• _YOUR ASSIGNMENT_
Which lines of the data below hold "Hstart"? Copy each of them.
━━━━━━━━━━━━━━━━━━━━━━━━━━━━━━
(** ** Settlement *)
Lemma min_by_Some {A} (le : A → A → bool) (key : A → N) l x :
  (∀ a b, if le a b then key a ≤ key b else key b ≤ key a) → min_by le l = Some x →
  x ∈ l ∧ Forall (λ y, key x ≤ key y) l.
Proof.
  intros Hle. revert x. induction l as [|a l IH]; intros x; cbn; [done|].
  destruct (min_by le l) as [y|] eqn:E.
  - destruct (IH y eq_refl) as [Hin Hall]. specialize (Hle a y). destruct (le a y); intros [= <-].
    + split; [by left|]. constructor; [lia|]. eapply Forall_impl; [exact Hall|]. cbn. intros z Hz. lia.
    + split; [by right|]. by constructor.
  - destruct l as [|b l]; [|cbn in E; by destruct (min_by le l)]. intros [= <-]. split; [by left|]. by repeat constructor.
Qed.
Lemma edge_le_key a b : if edge_le a b then ca_edge_ms a ≤ ca_edge_ms b else ca_edge_ms b ≤ ca_edge_ms a.
Proof.
  unfold edge_le, then_le. destruct (N.ltb_spec (ca_edge_ms a) (ca_edge_ms b)); cbn; [lia|].
  destruct (N.eqb_spec (ca_edge_ms a) (ca_edge_ms b)); cbn; [|lia]. destruct (rstr_leb _ _); lia.
Qed.
Lemma same_candidate_refl c : same_candidate c c = true.
Proof. unfold same_candidate. by rewrite !bool_decide_eq_true_2. Qed.
Lemma same_candidate_turn a b : same_candidate a b = true → ca_turn a = ca_turn b ∧ ca_generation a = ca_generation b.
Proof. unfold same_candidate. rewrite !andb_true_iff, !bool_decide_eq_true. tauto. Qed.
Lemma later_edge_true s pane a m c :
  later_edge s pane a m c = true ↔ ca_agent c = a ∧ ca_manifest c = m ∧ ca_visual_revision c < revision_of s pane.
Proof. unfold later_edge. rewrite andb_true_iff, edge_of_true, N.ltb_lt. tauto. Qed.
Lemma kept_if_Some {A} (f : A → bool) o a : kept_if f o = Some a ↔ o = Some a ∧ f a = true.
Proof.
  unfold kept_if. destruct o as [x|]; cbn; [|by split; [|intros []]]. destruct (f x) eqn:E.
  - split; [by intros [= <-]|by intros [[= <-] _]].
  - split; [done|]. intros [[= <-] H]. congruence.
Qed.
(** Every candidate of a turn is gone from the bucket; the others are untouched. *)
Definition turn_cleared (p p' : Pending) (turn : TurnKey) : Prop :=
  pd_starts p' = delete turn (pd_starts p) ∧ pd_ends p' = delete turn (pd_ends p) ∧
  pd_visual_ends p' = delete turn (pd_visual_ends p).
Lemma lookup_put s pane p pane' :
  ls_pending (put_pending s pane p) !! pane' =
  if bool_decide (pane' = pane) then if pending_is_empty p then None else Some p else ls_pending s !! pane'.
Proof.
  unfold put_pending. cbn. case_bool_decide as E; [subst|]; destruct (pending_is_empty p);
    by rewrite ?lookup_insert_eq, ?lookup_delete_eq, ?lookup_insert_ne, ?lookup_delete_ne.
Qed.
Lemma settle_Some s pane c s' st :
  lifecycle_ok s → (∃ p, ls_pending s !! pane = Some p ∧ pd_ends p !! ca_turn c = Some c) →
  settle_terminal_candidate s pane c = (s', Some st) →
  ∃ p, ls_pending s !! pane = Some p ∧ ts_end st = c ∧ pd_ends p !! ca_turn c = Some c ∧
    ts_start st = pd_starts p !! ca_turn c ∧
    (∀ p', ls_pending s' !! pane = Some p' → turn_cleared p p' (ca_turn c)) ∧
    (∀ pane', pane' ≠ pane → ls_pending s' !! pane' = ls_pending s !! pane').
Proof.
  intros Hs (p & Hp & Hc). unfold settle_terminal_candidate. rewrite Hp.
  destruct (negb (holds_candidate (pd_ends p) c)); [done|]. intros [= <- <-].
  destruct (lo_buckets s Hs pane p Hp) as [_ (a & m & [H1 H2 H3])]. destruct (H2 _ _ Hc) as [_ Ha Hm _].
  assert (∀ e (mp : gmap TurnKey Candidate), map_Forall (cand_ok a m (revision_of s pane)) mp → mp !! ca_turn c = Some e →
    edge_of (ca_agent c) (ca_manifest c) e = true) as Hedge.
  { intros e mp Hmp He. destruct (Hmp _ _ He) as [_ Hea Hem _]. apply edge_of_true. split; congruence. }
  assert ((e ← pd_starts p !! ca_turn c; if edge_of (ca_agent c) (ca_manifest c) e then Some e else None)
          = pd_starts p !! ca_turn c) as Hstart.
  { destruct (pd_starts p !! ca_turn c) as [e|] eqn:E; [|done]. cbn. by rewrite (Hedge e _ H1 E). }
  exists p. cbn [ts_end ts_start]. rewrite Hstart. split_and!; try done.
  - intros p'. rewrite lookup_put, bool_decide_eq_true_2 by done. case_match; [done|]. intros [= <-]. unfold turn_cleared. cbn.
    split_and!; [|done|].
    + destruct (pd_starts p !! ca_turn c) eqn:E; [done|]. by rewrite delete_id.
    + unfold without_visual_end. destruct (pd_visual_ends p !! ca_turn c) as [e|] eqn:E; [by rewrite (Hedge e _ H3 E)|].
      by rewrite delete_id.
  - intros pane' Hne. by rewrite lookup_put, bool_decide_eq_false_2.
Qed.
Lemma settle_next_Some calls pane agent manifest preferred observed_ms evidence_ms s' st :
  let s := lifecycle_run lifecycle_new calls in
  settle_next_ready_terminal_with_evidence s pane agent manifest preferred observed_ms evidence_ms = (s', Some st) →
  ∃ p, ls_pending s !! pane = Some p ∧
    let c := ts_end st in
    pd_ends p !! ca_turn c = Some c ∧ ca_agent c = agent ∧ ca_manifest c = manifest ∧
    ca_visual_revision c < revision_of s pane ∧ ca_edge_ms c < evidence_ms ∧ ca_ready_at_ms c ≤ observed_ms ∧
    (preferred = Some (ca_turn c) ∨
     ∀ t c', pd_ends p !! t = Some c' → ready_end s pane agent manifest observed_ms evidence_ms c' = true →
       ca_edge_ms c ≤ ca_edge_ms c') ∧
    ts_start st = pd_starts p !! ca_turn c ∧
    (∀ p', ls_pending s' !! pane = Some p' → turn_cleared p p' (ca_turn c)) ∧
    (∀ pane', pane' ≠ pane → ls_pending s' !! pane' = ls_pending s !! pane').
Proof.
  intros s. assert (lifecycle_ok s) as Hs by apply run_ok. clearbody s.
  unfold settle_next_ready_terminal_with_evidence. destruct (ls_pending s !! pane) as [p|] eqn:Hp; [|done].
  set (eligible := ready_end s pane agent manifest observed_ms evidence_ms).
  destruct (lo_buckets s Hs pane p Hp) as [_ (a & m & [_ Hends _])].
  case_match eqn:Ec; [|done]. intros Hset. rename c into c0.
  assert (eligible c0 = true ∧ pd_ends p !! ca_turn c0 = Some c0 ∧
    (preferred = Some (ca_turn c0) ∨ ∀ t c', pd_ends p !! t = Some c' → eligible c' = true → ca_edge_ms c0 ≤ ca_edge_ms c'))
    as (He & Hc & Hpref).
  { case_match eqn:Ek.
    - injection Ec as <-. apply kept_if_Some in Ek as [Ek He]. destruct preferred as [t|]; [|done]. cbn in Ek.
      destruct (Hends _ _ Ek) as [<- _ _ _]. split_and!; [done|done|by left].
    - apply (min_by_Some _ ca_edge_ms _ _ edge_le_key) in Ec as [Hin Hall].
      apply list_elem_of_In, List.filter_In in Hin as [Hin%list_elem_of_In He]. apply elem_of_values in Hin as [t Ht].
      destruct (Hends _ _ Ht) as [<- _ _ _]. split_and!; [done|done|]. right. intros t' c' Hc' He'.
      rewrite Forall_forall in Hall. apply Hall, list_elem_of_In, List.filter_In. split; [|done].
      apply list_elem_of_In, elem_of_values. by exists t'. }
  destruct (settle_Some s pane c0 s' st Hs (ex_intro _ p (conj Hp Hc)) Hset) as (p' & Hp' & -> & _ & Hst & Hcl & Hoth).
  rewrite Hp in Hp'. injection Hp' as <-. exists p. unfold eligible, ready_end in He.
  apply andb_true_iff in He as [[He Hev%N.ltb_lt]%andb_true_iff Hobs%N.leb_le]. apply later_edge_true in He as (Ha & Hm & Hrev).
  by split_and!.
Qed.
(** A reported end settles a turn only on a frame drawn after it.  Whatever
    reports, frames and settlements came before, the end that an observation
    settles is one this process reported under these rules, a screen was recorded
    after it or after it was last looked at, the evidence is younger than the
    report, its quiet period is over, and it is the preferred turn's or none that is
    ready is older.  With it go the start and the visual end of that very turn, and
    nothing else. *)
Theorem ends_settle_on_later_frames calls pane agent manifest preferred observed_ms evidence_ms s' st :
  let s := lifecycle_run lifecycle_new calls in
  settle_next_ready_terminal_with_evidence s pane agent manifest preferred observed_ms evidence_ms = (s', Some st) →
  ∃ p, ls_pending s !! pane = Some p ∧
    let c := ts_end st in
    pd_ends p !! ca_turn c = Some c ∧ ca_agent c = agent ∧ ca_manifest c = manifest ∧
    ca_visual_revision c < revision_of s pane ∧ ca_edge_ms c < evidence_ms ∧ ca_ready_at_ms c ≤ observed_ms ∧
    (preferred = Some (ca_turn c) ∨
     ∀ t c', pd_ends p !! t = Some c' → ready_end s pane agent manifest observed_ms evidence_ms c' = true →
       ca_edge_ms c ≤ ca_edge_ms c') ∧
    ts_start st = pd_starts p !! ca_turn c ∧
    (∀ p', ls_pending s' !! pane = Some p' → turn_cleared p p' (ca_turn c)) ∧
    (∀ pane', pane' ≠ pane → ls_pending s' !! pane' = ls_pending s !! pane').
Proof. apply settle_next_Some. Qed.
Lemma settled_end calls pane agent manifest preferred observed_ms evidence_ms s' st :
  let s := lifecycle_run lifecycle_new calls in
  settle_next_ready_terminal_with_evidence s pane agent manifest preferred observed_ms evidence_ms = (s', Some st) →
  ∃ p, ls_pending s !! pane = Some p ∧ pd_ends p !! ca_turn (ts_end st) = Some (ts_end st) ∧
    ca_visual_revision (ts_end st) < revision_of s pane.
Proof. intros s (p & Hp & Hc & _ & _ & Hrev & _)%settle_next_Some. by exists p. Qed.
━━━━━━━━━━━━━━━━━━━━━━━━━━━━━━
• _TASK RESULT_
          = pd_starts p !! ca_turn c) as Hstart.
  exists p. cbn [ts_end ts_start]. rewrite Hstart. split_and!; try done.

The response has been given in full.